Lemma inv_Cancel s sid tok : inv s → inv (Cancel s sid tok).2.
Proof.
  intros Hs. assert (inv (mkSys (stateBySession s) (activeRetries s) (replacementHook s) (httpRetry s) (canceled s)
    (threads s) (log s ++ [ECancel sid tok None]))) as Hsilent by (apply inv_neutral; try done; auto).
  unfold Cancel. case_if; [done|]. destruct (activeRetries s !! tok) as [[owner tid]|] eqn:Ha; [|done].
  destruct (decide (owner = sid)) as [->|Ho].
  2: { rewrite (bool_decide_eq_false_2 (owner = sid)) by done. exact Hsilent. }
  rewrite bool_decide_eq_true_2 by done. cbn. apply inv_neutral; try done; auto.
  - by intros t x [_ ?]%lookup_delete_Some.
  - intros t [->%elem_of_singleton|?]%elem_of_union; [|by left]. right. right. right.
    destruct (inv_retry _ Hs _ _ _ Ha) as (q & γ & [Hq _] & <- & _). exists q, tok.
    rewrite neutral_call by done. split; [done|]. rewrite elem_of_app. right. by apply list_elem_of_singleton.
Qed.
Lemma inv_CancelRetry s tok : inv s → inv (CancelRetry s tok).
Proof.
  intros Hs. unfold CancelRetry. destruct (if bool_decide (tok = "") then _ else _) as [[owner tid]|].
  - apply inv_neutral; try done; auto.
    + by intros t x [_ ?]%lookup_delete_Some.
    + intros t [->%elem_of_singleton|?]%elem_of_union; [|by left]. right. right. left. exists tok.
      rewrite elem_of_app. right. by apply list_elem_of_singleton.
  - apply inv_neutral; try done; auto.
Qed.
Lemma inv_ClearSession s sid : inv s → inv (ClearSession s sid).
Proof.
  intros Hs. apply inv_neutral; try done; auto. intros sid'. unfold bumps_step, attempts. cbn.
  case_bool_decide as Hd.
  - subst. by rewrite lookup_delete_eq.
  - by rewrite lookup_delete_ne.
Qed.
Lemma inv_enter s tid q : inv s → threads s !! tid = None → inv (enter s tid q).
Proof.
  intros [Hc Hb Hi Ht Hr Hx] Hn. destruct (Hi _ Hn) as [Hcall Hev]. 
  assert (∀ t, events t (log s ++ [ECall tid q]) = events t (log s)) as Hevs.
  { intros t. rewrite events_snoc. cbn. by rewrite app_nil_r. }
  assert (∀ t q' γ, tracked (log s) t q' γ → tracked (log s ++ [ECall tid q]) t q' γ) as Htr.
  { intros t q' γ [H1 H2]. unfold tracked. by rewrite Hevs, call_of_snoc, H1. }
  split; sys.
  - intros sid. rewrite bumps_snoc. apply Hc.
  - apply bump_snoc; [done|]. by intros.
  - intros t [Hne Hn']%lookup_insert_None. destruct (Hi _ Hne) as [H1 H2].
    rewrite Hevs, call_of_snoc, H1. cbn. by rewrite bool_decide_eq_false_2.
  - intros t m [[<- <-]|[Hne Hm]]%lookup_insert_Some.
    + exists q, fresh_ghost. unfold tracked. rewrite Hevs, call_of_snoc, Hcall, Hev. cbn.
      rewrite bool_decide_eq_true_2 by done. split; [done|]. split; [apply exit_follows|].
      exists longest_call. split; [apply program_within|done].
    + destruct (Ht _ _ Hm) as (q' & γ & Hq & Hw & n & Hle). exists q', γ. split; [by apply Htr|].
      split; [done|]. exists n. by rewrite Hevs.
  - intros tok sid t Hin. destruct (Hr _ _ _ Hin) as (q' & γ & Hq & ? & ?). exists q', γ. by split; [apply Htr|].
  - intros t Hin. by apply cancel_reason_snoc, Hx.
Qed.

(** The count after an operation. *)
Lemma effect_attempts s tid o r k sid :
  attempts (effect s tid o r k) sid = bumps_step sid (attempts s sid) (EOp tid o r).
Proof.
  unfold attempts, bumps_step, counts. destruct o; try done; cbn -[bool_decide Z.add].
  - case_bool_decide; [subst; by rewrite lookup_insert_eq|by rewrite lookup_insert_ne].
  - case_bool_decide; [subst; by rewrite lookup_delete_eq|by rewrite lookup_delete_ne].
Qed.
(** A retry entry after an operation of [tid]: it was there, or [tid] made it; and
    [tid] has not just withdrawn it. *)
Lemma effect_retries s tid o r k q γ γ' tok sid t :
  trans q γ o r = Some γ' →
  activeRetries (effect s tid o r k) !! tok = Some (sid, t) →
  (activeRetries s !! tok = Some (sid, t) ∧ (t = tid → g_token γ = Some tok → g_token γ' = Some tok)) ∨
  (t = tid ∧ sid = session_of q ∧ g_token γ' = Some tok).
Proof.
  intros Ht Ha. destruct o; cbn in Ht, Ha; try (apply allow_Some in Ht as [Hg ->]);
    try (injection Ht as <-); try (left; split; [done|done]).
  - apply lookup_insert_Some in Ha as [[<- [= <- <-]]|[Hne Ha]].
    + right. destruct Hg as (-> & _ & _). done.
    + left. split; [done|]. intros -> Hg'. destruct Hg as (_ & _ & Hg). congruence.
  - apply lookup_delete_Some in Ha as [Hne Ha]. left. split; [done|]. intros -> Hg'. congruence.
Qed.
——
## TASK TO CARRY OUT
Print exactly the lines of the records from the one containing "- apply lookup_delete_Some" through the end, and nothing besides them.

## TASK RESPONSE
  - apply lookup_delete_Some in Ha as [Hne Ha]. left. split; [done|]. intros -> Hg'. congruence.
Qed.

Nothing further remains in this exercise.